**Work request**. For every line in the material, produce an exact copy.
START Data supplied
(* ===== verification/Bench.v ===== *)
(** * benchmarks/echo_bench.cc: the load the benchmark puts on an echo server

    One client thread and the session that serves it, with the two byte streams between them;
    the sums [run_load] makes of the clients; and what [main] returns. *)

From Stdlib Require Import Strings.Byte.
From S2P Require Import Prelude Net Echo.

Module Bench.

#[export] Instance byte_eq_decision : EqDecision Byte.byte := Byte.byte_eq_dec.

(** ** The code *)

(** [char buf[256]] of [echo] and [plain_echo]. *)
Definition buffer_size : nat := 256.

(** [plain_echo] takes no token: nothing asks it to stop. *)
Definition plain_echo (s : Echo.state) (l : Echo.label) : option Echo.state :=
  match l with Echo.RequestStop => None | _ => Echo.step buffer_size s l end.

(** The value of client [c]'s [i]-th round trip, in [std::uint32_t] arithmetic, and its bytes
    in memory, least significant first. *)
Definition value (c i : Z) : Z := wrap32 (wrap32 (wrap32 c * 1000003) + wrap32 i).
Definition byte_of (z : Z) : Byte.byte := default Byte.x00 (Byte.of_N (Z.to_N (z `mod` 256))).
Definition bytes (v : Z) : list Byte.byte := (λ k, byte_of (v `div` 256 ^ k)) <$> [0; 1; 2; 3].

Inductive cpc :=
| Sending (i : nat)
| Receiving (i : nat)
| Done.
END Data supplied
**Solved exercise**.
(* ===== verification/Bench.v ===== *)
(** * benchmarks/echo_bench.cc: the load the benchmark puts on an echo server

    One client thread and the session that serves it, with the two byte streams between them;
    the sums [run_load] makes of the clients; and what [main] returns. *)

From Stdlib Require Import Strings.Byte.
From S2P Require Import Prelude Net Echo.

Module Bench.

#[export] Instance byte_eq_decision : EqDecision Byte.byte := Byte.byte_eq_dec.

(** ** The code *)

(** [char buf[256]] of [echo] and [plain_echo]. *)
Definition buffer_size : nat := 256.

(** [plain_echo] takes no token: nothing asks it to stop. *)
Definition plain_echo (s : Echo.state) (l : Echo.label) : option Echo.state :=
  match l with Echo.RequestStop => None | _ => Echo.step buffer_size s l end.

(** The value of client [c]'s [i]-th round trip, in [std::uint32_t] arithmetic, and its bytes
    in memory, least significant first. *)
Definition value (c i : Z) : Z := wrap32 (wrap32 (wrap32 c * 1000003) + wrap32 i).
Definition byte_of (z : Z) : Byte.byte := default Byte.x00 (Byte.of_N (Z.to_N (z `mod` 256))).
Definition bytes (v : Z) : list Byte.byte := (λ k, byte_of (v `div` 256 ^ k)) <$> [0; 1; 2; 3].

Inductive cpc :=
| Sending (i : nat)
| Receiving (i : nat)
| Done.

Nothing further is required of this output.